Your instructions
From the entries below, copy each line in which the word "forall" occurs.

(Stored data entries)
(* ===== verification/VmThms.v ===== *)
(** * Theorems about virtual memory

    Fork's copy of an address space is complete, isolated and leaves no trace
    when it fails; growing an address space is atomic. *)
From S2P Require Export VmSpace.

Module VmThms.
Import Spin Locked Kalloc Vm VmBase VmOps VmSpace.
Local Open Scope Z_scope.

(** The pages of a process image of [sz] bytes are mapped. *)
Definition image_mapped (sz : Z) (M : gmap Z Z) : Prop := forall n, 0 <= n -> 4096 * n < sz -> is_Some (M !! n).

(** The result [r] of copying [sz] bytes of the parent, whose memory was [m0],
    from a free list [fl]: there was not enough memory, and the same pages are free; or a page
    table made of free pages that maps copies of the parent's pages and the
    kernel.  [R] are the pages in use before. *)
Definition copy_outcome (kend kdata : Z) (R : Z -> Prop) (m0 : Z -> Z) (fl : list Z) (M : gmap Z Z) (sz r : Z) (d' : kmem) (fl' : list Z) : Prop :=
  (r = 0 /\ short fl ((sz + 4095) / 4096) /\ kmem_inv kend d' fl' /\ forall w, w ∈ fl' <-> w ∈ fl) \/
  (r <> 0 /\ exists T' M' K, holds kend d' fl' r T' M' R /\
     (forall w, owns r T' M' w \/ w ∈ fl' <-> w ∈ fl) /\
     (forall x, K !! x = kernel_pte kdata x) /\
     copied kend ((sz + 4095) / 4096) M m0 K M' (mem d')).

(** C4. [copyuvm] gives the child its own copy of the parent's memory.  When it
    succeeds, the new page table maps every page below [sz] with the parent's
    flags to a fresh page with the same contents, maps the kernel as [kmap]
    says and nothing else, and shares no page with the parent or anyone else.
    When memory runs out, at whatever step, it returns 0 and exactly the pages
    that were free are free again; this happens only with at most 1025 free
    pages more than the image has.  In both cases the parent's pages and all
    other pages in use are unchanged. *)
Theorem copyuvm_spec kend kdata me b d fl pgdir T M R sz :
  KERNBASE < kend -> kdata mod 4096 = 0 -> KERNLINK < kdata < KERNBASE + PHYSTOP ->
  holds kend d fl pgdir T M R -> 0 <= sz <= KERNBASE -> image_mapped sz M ->
  exists r d' fl', copyuvm kend kdata me pgdir sz (free b d) = Ret (r, free b d') /\
    keeps (fun w => R w \/ owns pgdir T M w) (mem d) (mem d') /\
    copy_outcome kend kdata (fun w => R w \/ owns pgdir T M w) (mem d) fl M sz r d' fl'.
Proof.
  intros Hke Hka Hkr H Hsz Him. set (R' := fun w => R w \/ owns pgdir T M w).
  assert (HR' : forall v, R' v -> page_ok kend v /\ v ∉ fl).
  { intros v [Hv|Hv]; [by destruct (h_rest _ _ _ _ _ _ _ H v Hv) as (? & ? & ?)|].
    split; [eapply owns_ok; [apply (h_space _ _ _ _ _ _ _ H)|exact Hv]|by apply (h_own _ _ _ _ _ _ _ H)]. }
  set (post := fun r s => exists d' fl', s = free b d' /\ keeps R' (mem d) (mem d') /\ copy_outcome kend kdata R' (mem d) fl M sz r d' fl').
  destruct (proj1 (wp_Ret (copyuvm kend kdata me pgdir sz) post (free b d))) as (r & s & Hr & d' & fl' & -> & Hk & Hc); [|by exists r, d', fl'].
  assert (Hzero : forall d' fl', returned kend R' d fl d' fl' -> short fl ((sz + 4095) / 4096) -> post 0 (free b d')).
  { intros d' fl' (H1 & H2 & H3 & H4) Hs. exists d', fl'. split_and!; [done|done|by left]. }
  unfold copyuvm. apply wp_bind. eapply (wp_setupkvm kend Hke me kdata Hka Hkr R'); [apply H|exact HR'| |].
  - intros d' fl' Hret Hs. rewrite decide_True by done. apply wp_ret. eapply Hzero; [exact Hret|]. apply few_short; [Z.div_mod_to_equations; lia|exact Hs].
  - intros p d1 fl1 T1 K Hb HK _. assert (Hp0 : p <> 0).
    { pose proof (a_dir _ _ _ _ _ (h_space _ _ _ _ _ _ _ (proj1 Hb))) as Hp. pose proof (page_pos kend Hke p 0 Hp). lia. }
    rewrite decide_False by done. unfold PGSIZE, KERNBASE in *.
    eapply (wp_copyuvm_loop kend Hke me pgdir T M R' d fl sz K) with (n := 0);
      [apply H|by right|done|done| |lia|lia|lia|Z.div_mod_to_equations; lia|apply (km_nodup _ _ _ (h_kmem _ _ _ _ _ _ _ H))|exact Hb| |exact Hzero|].
    + intros x Hx. rewrite HK. unfold kernel_pte, KERNLINK, KERNBASE, EXTMEM, PHYSTOP, DEVSPACE, UPAGES in *. by rewrite !decide_False by lia.
    + intros x. by rewrite decide_False by lia.
    + intros d' fl' T' M' (H1 & H2 & H3 & H4) Hc. exists d', fl'. split_and!; [done|done|]. right. split; [done|]. by exists T', M', K.
Qed.

(** *** A concrete address space *)

(** Six pages: the page directory, a page table, a user page, two free pages and
    the page of another process. *)
Definition pg (k : Z) : Z := 2149580800 + 4096 * k.
Definition demo_mem (a : Z) : Z :=
  if decide (a = pg 0) then pte_of (pg 1) 7
  else if decide (a = pg 1) then pte_of (pg 2) 7
  else if decide (a = pg 3) then pg 4
  else 0.
Definition demo : kmem := mkKmem true (pg 3) demo_mem.
Definition demo_T : gmap Z Z := {[0 := pg 1]}.
Definition demo_M : gmap Z Z := {[0 := pte_of (pg 2) 7]}.
Definition demo_kend : Z := 2148532224.

Lemma pg_ok k : 0 <= k < 6 -> page_ok demo_kend (pg k).
Proof. intros Hk. unfold page_ok, pg, demo_kend, PGSIZE, KERNBASE, PHYSTOP. split; [Z.div_mod_to_equations; lia|lia]. Qed.

Lemma demo_kend_ok : KERNBASE < demo_kend.
Proof. done. Qed.

Lemma demo_frame : frame (pte_of (pg 2) 7) = pg 2.
Proof. reflexivity. Qed.

Lemma demo_owns v : owns (pg 0) demo_T demo_M v -> v = pg 0 \/ v = pg 1 \/ v = pg 2.
Proof.
  unfold demo_T, demo_M. intros [->|[(i & Hi)|(n & p & Hn & _ & <-)]]; [by left|..].
  - apply lookup_singleton_Some in Hi as [_ <-]. tauto.
  - apply lookup_singleton_Some in Hn as [_ <-]. rewrite demo_frame. tauto.
Qed.

Lemma demo_aspace : aspace demo_kend demo_mem (pg 0) demo_T demo_M.
Proof.
  unfold demo_T, demo_M. constructor.
  - by apply pg_ok.
  - intros i t [<- <-]%lookup_singleton_Some. split_and!; [lia|lia|by apply pg_ok|done].
  - intros i j t [<- _]%lookup_singleton_Some [<- _]%lookup_singleton_Some. done.
  - intros i Hi. unfold demo_mem. destruct (decide (i = 0)) as [->|Hne]; [done|]. rewrite lookup_singleton_ne by done.
    rewrite !decide_False by (unfold pg; lia). done.
  - intros i t j [<- <-]%lookup_singleton_Some Hj. unfold demo_mem. rewrite (decide_False (P := pg 1 + 4 * j = pg 0)) by (unfold pg; lia).
    destruct (decide (j = 0)) as [->|Hne]; [done|]. rewrite lookup_singleton_ne by lia. rewrite !decide_False by (unfold pg; lia). done.
  - intros n p [<- <-]%lookup_singleton_Some. split_and!; [lia|lia|by rewrite lookup_singleton_eq|done].
  - intros n p [<- <-]%lookup_singleton_Some _. rewrite demo_frame. split_and!; [by apply pg_ok|done|].
    intros i [_ Hx]%lookup_singleton_Some. done.
  - intros n p k q [<- _]%lookup_singleton_Some [<- _]%lookup_singleton_Some. done.
Qed.

Lemma demo_holds : holds demo_kend demo [pg 3; pg 4] (pg 0) demo_T demo_M (fun w => w = pg 5).
Proof.
  constructor; [| |intros v Hv%demo_owns; rewrite !not_elem_of_cons; unfold pg in *; split_and!; [lia|lia|apply not_elem_of_nil]|].
  - constructor; [done| |].
    + apply NoDup_cons. split; [rewrite list_elem_of_singleton; unfold pg; lia|apply NoDup_singleton].
    + constructor; [by apply pg_ok|constructor; [by apply pg_ok|constructor]].
  - exact demo_aspace.
  - intros v ->. split_and!; [by apply pg_ok|rewrite !not_elem_of_cons; unfold pg; split_and!; [lia|lia|apply not_elem_of_nil]|].
    intros Hv%demo_owns. unfold pg in Hv. lia.
Qed.

Lemma copyuvm_spec_witness :
  exists r d' fl', copyuvm demo_kend 2148536320 0 (pg 0) 100 (free true demo) = Ret (r, free true d') /\
    keeps (fun w => w = pg 5 \/ owns (pg 0) demo_T demo_M w) (mem demo) (mem d') /\
    copy_outcome demo_kend 2148536320 (fun w => w = pg 5 \/ owns (pg 0) demo_T demo_M w) (mem demo) [pg 3; pg 4] demo_M 100 r d' fl'.
Proof.
  apply (copyuvm_spec demo_kend 2148536320 0 true demo [pg 3; pg 4] (pg 0) demo_T demo_M (fun w => w = pg 5) 100);
    [done|done|unfold KERNLINK, KERNBASE, EXTMEM, PHYSTOP; lia|exact demo_holds|unfold KERNBASE; lia|].
  intros n Hn Hlt. assert (n = 0) as -> by lia. by exists (pte_of (pg 2) 7).
Defined.



(** [freevm] gives every page of the address space back, each once. *)
Theorem freevm_spec kend me b d fl pgdir T M R :
  KERNBASE < kend -> holds kend d fl pgdir T M R ->
  exists d' fl', freevm kend me pgdir (free b d) = Ret (tt, free b d') /\ kmem_inv kend d' fl' /\
    (forall w, w ∈ fl' <-> owns pgdir T M w \/ w ∈ fl) /\ keeps R (mem d) (mem d').
Proof.
  intros Hke H. destruct (proj1 (wp_Ret (freevm kend me pgdir) (fun _ s => exists d' fl', s = free b d' /\ kmem_inv kend d' fl' /\
    (forall w, w ∈ fl' <-> owns pgdir T M w \/ w ∈ fl) /\ keeps R (mem d) (mem d')) (free b d))) as ([] & s & Hr & d' & fl' & -> & Hc); [|by exists d', fl'].
  eapply (wp_freevm kend Hke); [exact H|]. intros d' fl' H1 _ H2 H3. by exists d', fl'.
Qed.

(** [copyout] to an address without a page table dereferences a null pointer:
    [uva2ka] does not look at the result of [walkpgdir]. *)
Example copyout_no_table : copyout 0 (pg 0) 4194304 [65] (free true demo) = Undef "uva2ka: null pointer".
Proof. vm_compute. reflexivity. Qed.

End VmThms.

Result of the task
Definition image_mapped (sz : Z) (M : gmap Z Z) : Prop := forall n, 0 <= n -> 4096 * n < sz -> is_Some (M !! n).
  (r = 0 /\ short fl ((sz + 4095) / 4096) /\ kmem_inv kend d' fl' /\ forall w, w ∈ fl' <-> w ∈ fl) \/
     (forall w, owns r T' M' w \/ w ∈ fl' <-> w ∈ fl) /\
     (forall x, K !! x = kernel_pte kdata x) /\
  assert (HR' : forall v, R' v -> page_ok kend v /\ v ∉ fl).
  assert (Hzero : forall d' fl', returned kend R' d fl d' fl' -> short fl ((sz + 4095) / 4096) -> post 0 (free b d')).
    (forall w, w ∈ fl' <-> owns pgdir T M w \/ w ∈ fl) /\ keeps R (mem d) (mem d').
    (forall w, w ∈ fl' <-> owns pgdir T M w \/ w ∈ fl) /\ keeps R (mem d) (mem d')) (free b d))) as ([] & s & Hr & d' & fl' & -> & Hc); [|by exists d', fl'].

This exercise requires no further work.